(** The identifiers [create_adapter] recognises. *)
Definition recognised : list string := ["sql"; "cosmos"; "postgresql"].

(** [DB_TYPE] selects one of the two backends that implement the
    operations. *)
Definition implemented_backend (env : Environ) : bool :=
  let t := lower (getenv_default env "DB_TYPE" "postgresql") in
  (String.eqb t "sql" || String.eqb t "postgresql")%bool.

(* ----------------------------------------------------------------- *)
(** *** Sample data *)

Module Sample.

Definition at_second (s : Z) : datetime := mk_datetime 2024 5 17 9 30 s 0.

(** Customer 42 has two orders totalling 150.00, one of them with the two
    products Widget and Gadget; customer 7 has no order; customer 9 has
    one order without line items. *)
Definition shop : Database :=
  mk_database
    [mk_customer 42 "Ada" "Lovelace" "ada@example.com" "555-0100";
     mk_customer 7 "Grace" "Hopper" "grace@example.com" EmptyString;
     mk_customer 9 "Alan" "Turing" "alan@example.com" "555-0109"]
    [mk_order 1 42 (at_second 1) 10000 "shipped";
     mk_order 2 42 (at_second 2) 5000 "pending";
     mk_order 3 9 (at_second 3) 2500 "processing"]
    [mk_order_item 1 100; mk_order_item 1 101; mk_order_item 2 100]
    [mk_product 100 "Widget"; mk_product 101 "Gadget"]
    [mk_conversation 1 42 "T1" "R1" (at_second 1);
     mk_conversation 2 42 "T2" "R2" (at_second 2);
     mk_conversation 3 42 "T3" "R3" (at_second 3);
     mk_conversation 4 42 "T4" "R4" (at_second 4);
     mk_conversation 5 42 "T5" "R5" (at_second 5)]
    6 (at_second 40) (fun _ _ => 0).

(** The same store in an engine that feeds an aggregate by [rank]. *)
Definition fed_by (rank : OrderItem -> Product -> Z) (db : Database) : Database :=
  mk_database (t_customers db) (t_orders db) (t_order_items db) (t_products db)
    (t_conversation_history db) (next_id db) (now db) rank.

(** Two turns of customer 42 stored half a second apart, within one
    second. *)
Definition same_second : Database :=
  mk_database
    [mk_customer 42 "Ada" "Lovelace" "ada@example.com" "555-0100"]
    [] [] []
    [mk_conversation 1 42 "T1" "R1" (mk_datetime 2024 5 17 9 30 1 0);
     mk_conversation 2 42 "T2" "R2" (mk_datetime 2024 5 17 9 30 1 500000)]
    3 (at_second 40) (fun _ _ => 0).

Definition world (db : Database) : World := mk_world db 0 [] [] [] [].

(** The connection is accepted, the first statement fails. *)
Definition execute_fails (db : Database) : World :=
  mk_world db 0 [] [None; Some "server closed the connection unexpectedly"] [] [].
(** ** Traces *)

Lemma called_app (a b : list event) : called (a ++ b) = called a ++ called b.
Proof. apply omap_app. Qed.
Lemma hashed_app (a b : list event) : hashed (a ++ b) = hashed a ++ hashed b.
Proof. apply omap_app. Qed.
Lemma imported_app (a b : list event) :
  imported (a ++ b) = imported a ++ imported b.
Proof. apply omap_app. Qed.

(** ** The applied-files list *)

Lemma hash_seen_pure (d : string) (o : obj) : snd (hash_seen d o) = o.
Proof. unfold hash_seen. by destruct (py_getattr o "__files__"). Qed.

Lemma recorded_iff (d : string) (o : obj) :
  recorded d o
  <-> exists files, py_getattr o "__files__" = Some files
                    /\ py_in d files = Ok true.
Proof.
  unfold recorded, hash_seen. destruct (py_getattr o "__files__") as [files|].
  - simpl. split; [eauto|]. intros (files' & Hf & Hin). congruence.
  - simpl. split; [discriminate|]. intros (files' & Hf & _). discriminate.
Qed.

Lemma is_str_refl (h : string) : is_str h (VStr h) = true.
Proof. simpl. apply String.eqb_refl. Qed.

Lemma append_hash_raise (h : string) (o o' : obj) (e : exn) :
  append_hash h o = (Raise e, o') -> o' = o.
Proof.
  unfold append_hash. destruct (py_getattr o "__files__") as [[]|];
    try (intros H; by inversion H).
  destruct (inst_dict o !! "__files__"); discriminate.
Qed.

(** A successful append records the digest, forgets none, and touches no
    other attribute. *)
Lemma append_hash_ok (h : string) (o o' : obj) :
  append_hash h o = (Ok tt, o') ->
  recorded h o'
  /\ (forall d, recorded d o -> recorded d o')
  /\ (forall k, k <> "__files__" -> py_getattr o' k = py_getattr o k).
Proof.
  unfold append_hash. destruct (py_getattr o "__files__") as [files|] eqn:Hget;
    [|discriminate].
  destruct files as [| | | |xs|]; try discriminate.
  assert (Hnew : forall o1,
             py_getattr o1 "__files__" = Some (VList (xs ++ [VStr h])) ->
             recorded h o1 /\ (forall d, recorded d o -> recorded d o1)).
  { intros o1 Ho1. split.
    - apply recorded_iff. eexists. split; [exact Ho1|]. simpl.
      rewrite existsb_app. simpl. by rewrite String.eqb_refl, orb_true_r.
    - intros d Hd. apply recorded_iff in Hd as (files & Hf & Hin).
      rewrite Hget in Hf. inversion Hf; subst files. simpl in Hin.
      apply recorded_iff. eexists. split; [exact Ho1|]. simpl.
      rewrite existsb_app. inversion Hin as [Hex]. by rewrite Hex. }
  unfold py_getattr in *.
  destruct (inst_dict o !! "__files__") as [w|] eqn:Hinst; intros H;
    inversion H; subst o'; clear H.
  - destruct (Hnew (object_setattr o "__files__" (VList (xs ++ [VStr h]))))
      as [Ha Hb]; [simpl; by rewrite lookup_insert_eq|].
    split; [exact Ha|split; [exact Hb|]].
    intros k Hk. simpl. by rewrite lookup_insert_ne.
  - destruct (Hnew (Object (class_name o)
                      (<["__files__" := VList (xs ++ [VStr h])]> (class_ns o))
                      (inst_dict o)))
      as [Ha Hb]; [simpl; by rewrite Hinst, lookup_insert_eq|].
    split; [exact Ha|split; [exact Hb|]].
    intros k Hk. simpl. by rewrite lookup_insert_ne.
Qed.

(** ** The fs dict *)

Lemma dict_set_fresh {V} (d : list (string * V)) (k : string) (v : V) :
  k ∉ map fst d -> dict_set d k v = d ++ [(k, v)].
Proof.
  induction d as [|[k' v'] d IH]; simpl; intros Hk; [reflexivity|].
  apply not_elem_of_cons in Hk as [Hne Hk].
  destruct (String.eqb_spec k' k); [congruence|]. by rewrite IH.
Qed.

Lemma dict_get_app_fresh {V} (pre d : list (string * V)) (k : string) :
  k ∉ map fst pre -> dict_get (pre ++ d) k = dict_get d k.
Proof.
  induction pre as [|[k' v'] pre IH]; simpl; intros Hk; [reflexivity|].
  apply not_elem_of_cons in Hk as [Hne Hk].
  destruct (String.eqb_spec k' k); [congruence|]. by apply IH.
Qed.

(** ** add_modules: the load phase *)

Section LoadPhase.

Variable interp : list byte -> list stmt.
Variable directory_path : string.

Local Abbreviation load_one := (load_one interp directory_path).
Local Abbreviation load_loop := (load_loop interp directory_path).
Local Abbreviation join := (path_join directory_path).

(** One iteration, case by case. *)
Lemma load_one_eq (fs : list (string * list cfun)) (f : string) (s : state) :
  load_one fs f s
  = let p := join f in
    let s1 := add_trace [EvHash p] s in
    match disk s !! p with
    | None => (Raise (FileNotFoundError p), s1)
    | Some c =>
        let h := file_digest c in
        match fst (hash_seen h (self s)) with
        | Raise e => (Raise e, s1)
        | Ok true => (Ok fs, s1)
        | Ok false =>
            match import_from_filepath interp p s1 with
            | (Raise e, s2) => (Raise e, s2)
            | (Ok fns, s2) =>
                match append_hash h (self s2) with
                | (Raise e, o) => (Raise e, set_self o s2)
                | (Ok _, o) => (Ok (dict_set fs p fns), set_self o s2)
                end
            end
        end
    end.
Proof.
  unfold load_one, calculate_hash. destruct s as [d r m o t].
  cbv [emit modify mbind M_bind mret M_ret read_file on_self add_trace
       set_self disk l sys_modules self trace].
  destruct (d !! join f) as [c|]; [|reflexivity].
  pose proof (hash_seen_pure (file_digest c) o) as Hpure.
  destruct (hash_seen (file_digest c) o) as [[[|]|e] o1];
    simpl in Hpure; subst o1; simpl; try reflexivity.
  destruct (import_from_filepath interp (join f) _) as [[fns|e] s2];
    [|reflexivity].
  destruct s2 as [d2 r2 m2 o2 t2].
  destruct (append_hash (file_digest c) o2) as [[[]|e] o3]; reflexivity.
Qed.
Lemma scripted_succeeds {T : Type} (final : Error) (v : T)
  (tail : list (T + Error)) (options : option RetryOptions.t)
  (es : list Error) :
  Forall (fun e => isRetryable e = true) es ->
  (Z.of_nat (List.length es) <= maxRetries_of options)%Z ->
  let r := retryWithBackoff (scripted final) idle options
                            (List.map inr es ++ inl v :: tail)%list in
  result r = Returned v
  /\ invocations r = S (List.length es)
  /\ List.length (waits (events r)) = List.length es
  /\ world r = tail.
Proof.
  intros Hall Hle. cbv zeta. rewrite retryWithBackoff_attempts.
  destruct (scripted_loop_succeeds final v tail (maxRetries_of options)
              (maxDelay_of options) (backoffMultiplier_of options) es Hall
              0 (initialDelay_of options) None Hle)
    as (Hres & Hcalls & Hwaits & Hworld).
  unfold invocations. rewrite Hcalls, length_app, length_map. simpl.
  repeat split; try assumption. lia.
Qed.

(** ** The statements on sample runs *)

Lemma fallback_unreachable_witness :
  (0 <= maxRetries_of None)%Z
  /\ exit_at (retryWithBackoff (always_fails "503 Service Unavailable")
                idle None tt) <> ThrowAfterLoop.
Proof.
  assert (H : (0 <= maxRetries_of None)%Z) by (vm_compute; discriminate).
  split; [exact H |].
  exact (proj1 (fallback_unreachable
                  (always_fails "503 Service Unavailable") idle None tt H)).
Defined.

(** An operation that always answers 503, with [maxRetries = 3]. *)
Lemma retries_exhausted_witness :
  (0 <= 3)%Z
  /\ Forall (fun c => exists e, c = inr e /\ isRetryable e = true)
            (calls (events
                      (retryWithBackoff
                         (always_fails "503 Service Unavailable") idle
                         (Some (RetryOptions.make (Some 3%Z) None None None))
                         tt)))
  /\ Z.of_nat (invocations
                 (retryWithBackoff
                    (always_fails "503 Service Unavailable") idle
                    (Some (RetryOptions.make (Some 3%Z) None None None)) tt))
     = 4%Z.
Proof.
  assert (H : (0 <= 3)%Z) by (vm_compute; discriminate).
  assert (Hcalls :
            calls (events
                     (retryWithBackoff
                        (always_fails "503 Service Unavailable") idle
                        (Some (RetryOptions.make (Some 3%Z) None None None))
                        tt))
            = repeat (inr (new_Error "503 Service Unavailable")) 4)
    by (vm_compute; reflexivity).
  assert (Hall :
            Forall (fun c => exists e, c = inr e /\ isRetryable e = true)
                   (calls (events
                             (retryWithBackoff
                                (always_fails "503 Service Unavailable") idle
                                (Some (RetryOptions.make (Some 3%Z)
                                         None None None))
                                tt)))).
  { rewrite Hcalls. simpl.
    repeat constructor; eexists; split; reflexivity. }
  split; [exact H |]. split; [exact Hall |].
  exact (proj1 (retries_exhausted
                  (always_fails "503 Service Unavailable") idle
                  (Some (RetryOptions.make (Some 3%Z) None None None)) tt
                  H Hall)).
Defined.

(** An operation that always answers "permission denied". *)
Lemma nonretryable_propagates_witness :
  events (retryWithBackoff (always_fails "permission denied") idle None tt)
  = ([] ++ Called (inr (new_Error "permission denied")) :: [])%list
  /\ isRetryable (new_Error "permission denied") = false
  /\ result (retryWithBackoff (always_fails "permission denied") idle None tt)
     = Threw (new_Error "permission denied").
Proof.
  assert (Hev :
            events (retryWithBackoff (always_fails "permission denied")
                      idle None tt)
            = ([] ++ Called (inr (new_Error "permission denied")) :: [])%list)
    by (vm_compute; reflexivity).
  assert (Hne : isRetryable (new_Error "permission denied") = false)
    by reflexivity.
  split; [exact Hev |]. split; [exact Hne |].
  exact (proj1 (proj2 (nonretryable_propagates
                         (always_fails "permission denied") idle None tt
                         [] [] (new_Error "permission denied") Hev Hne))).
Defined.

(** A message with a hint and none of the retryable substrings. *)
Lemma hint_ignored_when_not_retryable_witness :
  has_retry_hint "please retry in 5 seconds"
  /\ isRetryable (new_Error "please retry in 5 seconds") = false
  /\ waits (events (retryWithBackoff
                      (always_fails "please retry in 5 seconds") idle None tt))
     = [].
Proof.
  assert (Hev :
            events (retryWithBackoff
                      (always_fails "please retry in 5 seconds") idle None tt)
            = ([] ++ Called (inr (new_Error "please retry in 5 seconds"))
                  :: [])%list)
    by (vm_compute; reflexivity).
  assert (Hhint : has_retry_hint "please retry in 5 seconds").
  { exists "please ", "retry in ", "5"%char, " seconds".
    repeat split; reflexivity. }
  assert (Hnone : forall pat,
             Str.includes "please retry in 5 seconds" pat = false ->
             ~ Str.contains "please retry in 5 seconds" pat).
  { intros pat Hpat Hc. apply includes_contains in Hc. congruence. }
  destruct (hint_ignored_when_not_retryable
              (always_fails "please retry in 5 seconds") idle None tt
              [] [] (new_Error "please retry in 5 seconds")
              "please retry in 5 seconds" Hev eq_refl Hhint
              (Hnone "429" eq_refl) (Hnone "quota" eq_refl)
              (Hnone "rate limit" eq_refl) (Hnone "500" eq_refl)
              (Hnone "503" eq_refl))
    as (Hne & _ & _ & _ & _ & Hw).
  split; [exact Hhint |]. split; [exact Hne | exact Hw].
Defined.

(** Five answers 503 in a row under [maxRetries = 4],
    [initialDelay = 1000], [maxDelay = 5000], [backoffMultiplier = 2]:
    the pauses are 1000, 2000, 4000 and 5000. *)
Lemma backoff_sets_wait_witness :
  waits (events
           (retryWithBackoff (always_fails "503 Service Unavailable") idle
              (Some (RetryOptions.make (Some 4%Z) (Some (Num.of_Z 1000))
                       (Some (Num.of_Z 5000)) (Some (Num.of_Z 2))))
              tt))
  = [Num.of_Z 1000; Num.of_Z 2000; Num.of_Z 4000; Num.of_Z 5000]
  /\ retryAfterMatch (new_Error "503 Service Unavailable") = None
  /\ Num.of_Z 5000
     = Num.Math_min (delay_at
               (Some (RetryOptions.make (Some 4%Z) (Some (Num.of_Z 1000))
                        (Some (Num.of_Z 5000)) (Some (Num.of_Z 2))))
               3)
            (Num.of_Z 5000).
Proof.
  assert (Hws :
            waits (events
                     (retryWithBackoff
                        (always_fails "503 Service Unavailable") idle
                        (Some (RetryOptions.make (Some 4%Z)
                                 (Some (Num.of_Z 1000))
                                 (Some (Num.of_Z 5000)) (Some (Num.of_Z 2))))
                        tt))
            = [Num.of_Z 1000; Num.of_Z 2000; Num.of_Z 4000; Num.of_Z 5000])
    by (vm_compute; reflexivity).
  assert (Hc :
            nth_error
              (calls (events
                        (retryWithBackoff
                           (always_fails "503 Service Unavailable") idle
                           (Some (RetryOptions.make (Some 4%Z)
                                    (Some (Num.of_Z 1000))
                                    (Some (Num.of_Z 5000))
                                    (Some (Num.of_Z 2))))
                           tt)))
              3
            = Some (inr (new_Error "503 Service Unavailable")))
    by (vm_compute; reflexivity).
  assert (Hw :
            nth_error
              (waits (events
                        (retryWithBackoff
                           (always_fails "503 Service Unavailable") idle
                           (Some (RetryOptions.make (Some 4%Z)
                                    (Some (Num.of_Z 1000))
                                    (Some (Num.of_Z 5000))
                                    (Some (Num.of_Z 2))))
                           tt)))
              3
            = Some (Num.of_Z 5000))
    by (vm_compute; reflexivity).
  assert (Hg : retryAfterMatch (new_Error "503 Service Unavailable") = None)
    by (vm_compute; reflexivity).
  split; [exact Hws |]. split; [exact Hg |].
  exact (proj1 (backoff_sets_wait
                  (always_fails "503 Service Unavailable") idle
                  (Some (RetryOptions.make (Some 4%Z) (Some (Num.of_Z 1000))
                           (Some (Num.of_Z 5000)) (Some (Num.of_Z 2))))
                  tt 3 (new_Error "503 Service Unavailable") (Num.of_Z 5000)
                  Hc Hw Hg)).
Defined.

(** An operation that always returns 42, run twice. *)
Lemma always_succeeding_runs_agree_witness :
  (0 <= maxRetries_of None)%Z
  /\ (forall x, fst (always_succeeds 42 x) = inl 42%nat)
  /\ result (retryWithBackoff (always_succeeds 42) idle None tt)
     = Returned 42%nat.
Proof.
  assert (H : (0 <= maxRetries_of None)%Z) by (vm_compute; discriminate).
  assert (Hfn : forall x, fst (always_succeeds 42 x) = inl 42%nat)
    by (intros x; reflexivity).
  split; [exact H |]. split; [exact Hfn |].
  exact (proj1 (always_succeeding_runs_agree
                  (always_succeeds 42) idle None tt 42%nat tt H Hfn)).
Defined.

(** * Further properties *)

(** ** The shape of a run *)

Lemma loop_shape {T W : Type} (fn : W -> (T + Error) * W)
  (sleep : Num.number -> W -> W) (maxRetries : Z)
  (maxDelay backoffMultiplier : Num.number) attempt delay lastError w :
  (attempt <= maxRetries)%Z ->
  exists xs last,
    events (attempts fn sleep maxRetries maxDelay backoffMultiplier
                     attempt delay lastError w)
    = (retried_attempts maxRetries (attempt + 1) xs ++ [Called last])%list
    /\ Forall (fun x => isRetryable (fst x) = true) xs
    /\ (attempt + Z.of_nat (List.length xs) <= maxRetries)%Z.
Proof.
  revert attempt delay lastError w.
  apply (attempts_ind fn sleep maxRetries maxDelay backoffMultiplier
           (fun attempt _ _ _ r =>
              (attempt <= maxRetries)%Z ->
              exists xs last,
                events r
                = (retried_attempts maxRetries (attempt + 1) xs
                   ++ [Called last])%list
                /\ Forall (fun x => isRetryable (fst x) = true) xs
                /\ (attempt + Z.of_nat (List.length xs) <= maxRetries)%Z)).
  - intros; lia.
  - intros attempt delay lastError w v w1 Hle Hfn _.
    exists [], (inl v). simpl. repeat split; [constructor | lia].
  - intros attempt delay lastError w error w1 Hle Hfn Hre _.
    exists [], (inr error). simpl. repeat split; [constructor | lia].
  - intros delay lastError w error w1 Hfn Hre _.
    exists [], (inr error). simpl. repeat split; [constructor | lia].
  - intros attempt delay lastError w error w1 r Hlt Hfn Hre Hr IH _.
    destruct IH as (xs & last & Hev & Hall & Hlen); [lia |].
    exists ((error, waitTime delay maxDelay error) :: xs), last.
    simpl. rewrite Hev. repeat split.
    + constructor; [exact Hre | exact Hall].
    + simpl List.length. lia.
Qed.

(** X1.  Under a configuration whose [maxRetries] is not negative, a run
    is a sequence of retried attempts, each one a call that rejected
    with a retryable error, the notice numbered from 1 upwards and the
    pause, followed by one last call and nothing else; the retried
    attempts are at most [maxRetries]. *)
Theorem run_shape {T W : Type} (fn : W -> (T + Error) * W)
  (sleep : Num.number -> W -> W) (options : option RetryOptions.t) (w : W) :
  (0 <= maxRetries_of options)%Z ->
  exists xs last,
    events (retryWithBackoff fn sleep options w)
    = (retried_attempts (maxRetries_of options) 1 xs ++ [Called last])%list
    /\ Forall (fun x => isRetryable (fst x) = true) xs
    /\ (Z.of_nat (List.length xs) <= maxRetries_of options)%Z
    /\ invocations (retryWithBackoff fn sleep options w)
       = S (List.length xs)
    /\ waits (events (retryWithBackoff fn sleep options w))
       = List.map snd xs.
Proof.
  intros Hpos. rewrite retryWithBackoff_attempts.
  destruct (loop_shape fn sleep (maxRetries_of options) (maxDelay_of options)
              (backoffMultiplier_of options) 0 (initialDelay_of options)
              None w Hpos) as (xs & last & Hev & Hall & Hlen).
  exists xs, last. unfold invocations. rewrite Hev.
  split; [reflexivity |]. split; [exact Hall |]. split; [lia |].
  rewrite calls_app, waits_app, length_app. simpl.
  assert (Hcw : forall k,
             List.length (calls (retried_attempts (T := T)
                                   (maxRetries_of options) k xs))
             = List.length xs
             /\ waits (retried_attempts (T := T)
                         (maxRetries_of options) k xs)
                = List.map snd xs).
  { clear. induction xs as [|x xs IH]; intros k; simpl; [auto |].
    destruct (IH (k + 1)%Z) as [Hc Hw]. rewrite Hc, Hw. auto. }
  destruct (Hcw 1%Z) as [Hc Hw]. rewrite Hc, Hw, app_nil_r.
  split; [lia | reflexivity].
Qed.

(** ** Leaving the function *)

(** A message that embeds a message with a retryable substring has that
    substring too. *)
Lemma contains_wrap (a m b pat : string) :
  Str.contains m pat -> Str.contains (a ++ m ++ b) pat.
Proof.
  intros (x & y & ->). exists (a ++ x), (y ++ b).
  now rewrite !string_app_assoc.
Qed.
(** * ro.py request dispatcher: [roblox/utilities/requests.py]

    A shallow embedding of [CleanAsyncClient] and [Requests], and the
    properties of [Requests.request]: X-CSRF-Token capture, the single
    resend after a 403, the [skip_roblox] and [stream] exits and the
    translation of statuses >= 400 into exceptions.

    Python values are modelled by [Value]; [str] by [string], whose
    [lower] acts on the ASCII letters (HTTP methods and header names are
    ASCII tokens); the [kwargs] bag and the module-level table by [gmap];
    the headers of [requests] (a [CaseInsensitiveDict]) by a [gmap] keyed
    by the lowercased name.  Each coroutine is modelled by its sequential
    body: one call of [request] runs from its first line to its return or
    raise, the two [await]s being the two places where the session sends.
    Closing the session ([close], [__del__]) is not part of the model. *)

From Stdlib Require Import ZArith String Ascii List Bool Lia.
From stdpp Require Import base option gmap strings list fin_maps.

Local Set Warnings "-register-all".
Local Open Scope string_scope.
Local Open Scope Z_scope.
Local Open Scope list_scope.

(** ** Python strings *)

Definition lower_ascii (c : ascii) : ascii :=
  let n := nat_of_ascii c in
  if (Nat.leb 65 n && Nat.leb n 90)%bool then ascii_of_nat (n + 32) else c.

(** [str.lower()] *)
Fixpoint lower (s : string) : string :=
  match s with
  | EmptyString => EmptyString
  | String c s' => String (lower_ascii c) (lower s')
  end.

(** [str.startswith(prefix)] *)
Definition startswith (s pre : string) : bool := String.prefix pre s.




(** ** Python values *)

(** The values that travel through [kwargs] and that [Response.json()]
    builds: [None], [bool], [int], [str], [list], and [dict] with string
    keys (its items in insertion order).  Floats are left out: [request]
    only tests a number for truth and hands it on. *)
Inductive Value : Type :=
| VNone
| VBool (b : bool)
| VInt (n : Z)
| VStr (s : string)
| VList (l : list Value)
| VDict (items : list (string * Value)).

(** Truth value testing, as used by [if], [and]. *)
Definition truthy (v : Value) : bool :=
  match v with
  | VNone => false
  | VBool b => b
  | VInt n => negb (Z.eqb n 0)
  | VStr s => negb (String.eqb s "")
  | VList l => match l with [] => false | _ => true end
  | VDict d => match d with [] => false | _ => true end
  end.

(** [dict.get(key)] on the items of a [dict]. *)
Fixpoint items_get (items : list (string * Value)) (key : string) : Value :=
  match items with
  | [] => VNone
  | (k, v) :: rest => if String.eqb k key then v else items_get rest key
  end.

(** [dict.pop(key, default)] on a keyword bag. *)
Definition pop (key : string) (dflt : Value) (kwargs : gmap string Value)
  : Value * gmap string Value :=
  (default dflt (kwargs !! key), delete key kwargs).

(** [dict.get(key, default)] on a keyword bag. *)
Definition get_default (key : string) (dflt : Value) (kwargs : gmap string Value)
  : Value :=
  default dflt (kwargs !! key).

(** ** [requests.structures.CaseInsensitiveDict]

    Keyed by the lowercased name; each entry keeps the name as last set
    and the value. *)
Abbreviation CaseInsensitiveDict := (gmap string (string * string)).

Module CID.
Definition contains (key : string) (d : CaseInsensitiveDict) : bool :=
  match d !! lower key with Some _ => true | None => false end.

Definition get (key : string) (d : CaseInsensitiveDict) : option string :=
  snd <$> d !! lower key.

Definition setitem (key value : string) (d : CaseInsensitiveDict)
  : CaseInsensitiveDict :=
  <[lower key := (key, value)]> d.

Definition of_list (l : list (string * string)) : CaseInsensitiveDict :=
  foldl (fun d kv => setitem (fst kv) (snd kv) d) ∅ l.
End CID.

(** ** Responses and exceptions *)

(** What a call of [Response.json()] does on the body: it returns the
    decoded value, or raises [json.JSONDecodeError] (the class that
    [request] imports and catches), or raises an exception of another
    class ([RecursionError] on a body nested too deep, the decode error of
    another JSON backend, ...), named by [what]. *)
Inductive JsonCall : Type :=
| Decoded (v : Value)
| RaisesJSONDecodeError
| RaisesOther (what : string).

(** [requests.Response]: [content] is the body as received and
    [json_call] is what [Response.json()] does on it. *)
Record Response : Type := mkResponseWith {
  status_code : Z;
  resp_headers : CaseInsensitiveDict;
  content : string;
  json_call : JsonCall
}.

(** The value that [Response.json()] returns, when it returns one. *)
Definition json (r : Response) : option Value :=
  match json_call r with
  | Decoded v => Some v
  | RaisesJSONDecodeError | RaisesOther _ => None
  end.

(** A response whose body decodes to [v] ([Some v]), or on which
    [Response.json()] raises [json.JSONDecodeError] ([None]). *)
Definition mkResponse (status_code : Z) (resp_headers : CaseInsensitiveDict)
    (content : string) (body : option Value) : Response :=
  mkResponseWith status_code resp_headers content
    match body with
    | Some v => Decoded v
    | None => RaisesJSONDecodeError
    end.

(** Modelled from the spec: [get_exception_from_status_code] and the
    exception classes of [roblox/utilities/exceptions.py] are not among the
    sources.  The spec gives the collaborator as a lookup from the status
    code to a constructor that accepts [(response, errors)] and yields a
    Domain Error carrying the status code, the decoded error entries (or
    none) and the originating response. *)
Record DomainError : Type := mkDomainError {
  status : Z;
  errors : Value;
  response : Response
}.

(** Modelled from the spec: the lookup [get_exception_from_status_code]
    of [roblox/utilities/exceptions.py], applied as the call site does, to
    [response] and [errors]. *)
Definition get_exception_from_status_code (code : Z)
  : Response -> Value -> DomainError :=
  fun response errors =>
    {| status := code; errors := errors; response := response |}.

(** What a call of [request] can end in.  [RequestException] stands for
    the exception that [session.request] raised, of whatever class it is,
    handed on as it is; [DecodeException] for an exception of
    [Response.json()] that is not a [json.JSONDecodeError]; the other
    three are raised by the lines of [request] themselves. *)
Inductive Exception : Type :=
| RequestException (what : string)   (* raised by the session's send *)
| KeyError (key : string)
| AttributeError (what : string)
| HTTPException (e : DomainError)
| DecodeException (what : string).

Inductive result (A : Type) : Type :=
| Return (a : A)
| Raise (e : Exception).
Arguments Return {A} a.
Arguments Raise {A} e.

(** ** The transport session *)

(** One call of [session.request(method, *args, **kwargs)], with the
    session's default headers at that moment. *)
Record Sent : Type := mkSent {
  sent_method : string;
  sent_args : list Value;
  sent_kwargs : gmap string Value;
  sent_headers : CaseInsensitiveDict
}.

****************

▸ **Work required**: The answer is each line from the entries above in which the word "Gadget" occurs.

▸ **Written solution**:
    products Widget and Gadget; customer 7 has no order; customer 9 has
    [mk_product 100 "Widget"; mk_product 101 "Gadget"]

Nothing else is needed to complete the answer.